# AWS Machine Learning Purpose-built Accelerators Tutorial
## Learn how to use [AWS Trainium](https://aws.amazon.com/machine-learning/trainium/) and [AWS Inferentia](https://aws.amazon.com/machine-learning/inferentia/) with [Amazon SageMaker](https://aws.amazon.com/sagemaker/), to optimize your ML workload
## Part 3/3 - Compiling and deploying a Bert model to AWS Inferentia1 with SageMaker + [Hugging Face Optimum Neuron](https://huggingface.co/docs/optimum-neuron/index)

**SageMaker studio Kernel: PyTorch 1.13 Python 3.9 CPU - ml.t3.medium** 

In this tutorial, you'll learn how to compile a model to AWS Inferentia and then deploy it to a SageMaker real-time endpoint powered by AWS Inferentia1. First we'll kick-off a SageMaker job to compile the model. We need to do this once. After that, we can deploy our model to a SageMaker endpoint and finally get some predictions.

In section 02, you extract some metadata from the Optimum Neuron API and render a table with the current tested/supported models (similar models not listed there can also be compatible, but you need to check by yourself). This table is important for you to understand which models can be selected for deployment. However, if you also need to fine-tune your model, check a similar table in the notebook **Part 2** to see which models can be fine-tuned with AWS Trainium using HF Optimum Neuron.

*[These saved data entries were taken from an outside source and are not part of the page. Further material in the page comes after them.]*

Definition receiver_active (r : string) (at_ : option Z) : BrokerLifecycle → BrokerLifecycle :=
  flow_event r at_ (λ l,
    let l := active_set ({[r]} ∪ active_receivers l) l in
    if bool_decide (state l = RECOVERY_PENDING) && application_ready l && all_receivers_active l
    then with_state CONNECTED l else l).

Definition receiver_passive (r : string) (at_ : option Z) : BrokerLifecycle → BrokerLifecycle :=
  flow_event r at_ (λ l,
    let l := with_ready false (active_set (active_receivers l ∖ {[r]}) l) in
    if bool_decide (state l = CONNECTED) then with_state RECOVERY_PENDING l else l).

Definition publisher_blocked (p : publisher_id) (l : BrokerLifecycle) : BrokerLifecycle :=
  if is_terminal l then l else with_ready false (with_blocked ({[p]} ∪ blocked_publishers l) l).

Definition recovery_required (l : BrokerLifecycle) : BrokerLifecycle :=
  if is_terminal l then l else with_ready false l.

Definition publisher_available (p : publisher_id) (l : BrokerLifecycle) : BrokerLifecycle :=
  if is_terminal l then l else with_blocked (blocked_publishers l ∖ {[p]}) l.

(** A receiver keeps its flow through a reconnect only when its own event is not older. *)
Definition survives (at_ : option Z) (l : BrokerLifecycle) (r : string) : Prop :=
  match at_, receiver_event_times l !! r with
  | Some t, Some seen => t ≤ seen
  | _, _ => False
  end.
#[export] Instance survives_dec at_ l r : Decision (survives at_ l r).
Proof. unfold survives. destruct at_; [destruct (receiver_event_times l !! r)|]; apply _. Defined.

Definition reconnecting (at_ : option Z) (l : BrokerLifecycle) : BrokerLifecycle :=
  if is_terminal l then l else
  match accept_transport_event at_ l with
  | None => l
  | Some l =>
      active_set (filter (survives at_ l) (active_receivers l))
        (with_transport (transport_event_time l) at_ (with_ready false (with_state RECOVERING l)))
  end.

Definition reconnected (at_ : option Z) (l : BrokerLifecycle) : BrokerLifecycle :=
  if is_terminal l then l else
  match accept_transport_event at_ l with
  | None => l
  | Some l => with_ready false (with_state RECOVERY_PENDING l)
  end.

Definition exhausted (l : BrokerLifecycle) : BrokerLifecycle :=
  active_set ∅ (with_ready false (with_state EXHAUSTED l)).

Definition closed (l : BrokerLifecycle) : BrokerLifecycle :=
  active_set ∅ (with_ready false (with_state CLOSED l)).

(** ** Runs *)

Inductive callback : Type :=
| Connected | MarkReady | ReceiverRegistered (r : string) | ReceiverActive (r : string) (at_ : option Z)
| ReceiverPassive (r : string) (at_ : option Z) | PublisherBlocked (p : publisher_id) | RecoveryRequired
| PublisherAvailable (p : publisher_id) | Reconnecting (at_ : option Z) | Reconnected (at_ : option Z)
| Exhausted | Closed.

Definition step (l : BrokerLifecycle) (c : callback) : BrokerLifecycle :=
  match c with
  | Connected => connected l | MarkReady => mark_ready l | ReceiverRegistered r => receiver_registered r l
  | ReceiverActive r at_ => receiver_active r at_ l | ReceiverPassive r at_ => receiver_passive r at_ l
  | PublisherBlocked p => publisher_blocked p l | RecoveryRequired => recovery_required l
  | PublisherAvailable p => publisher_available p l | Reconnecting at_ => reconnecting at_ l
  | Reconnected at_ => reconnected at_ l | Exhausted => exhausted l | Closed => closed l
  end.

That way you can plan your end2end solution and start implementing it right now.

## 1) Install some required packages

In [None]:
%pip install -U sagemaker

## 2) Supported models/tasks

Models with **[TP]** after the name support Tensor Parallelism

In [None]:
from IPython.display import Markdown, display

display(Markdown("../docs/optimum_neuron_models.md"))

## 3) Prepare the model to deploy to Inferentia 1

In [None]:
import os
import boto3
import shutil
import sagemaker

print(sagemaker.__version__)
if not sagemaker.__version__ >= "2.146.0": print("You need to upgrade or restart the kernel if you already upgraded")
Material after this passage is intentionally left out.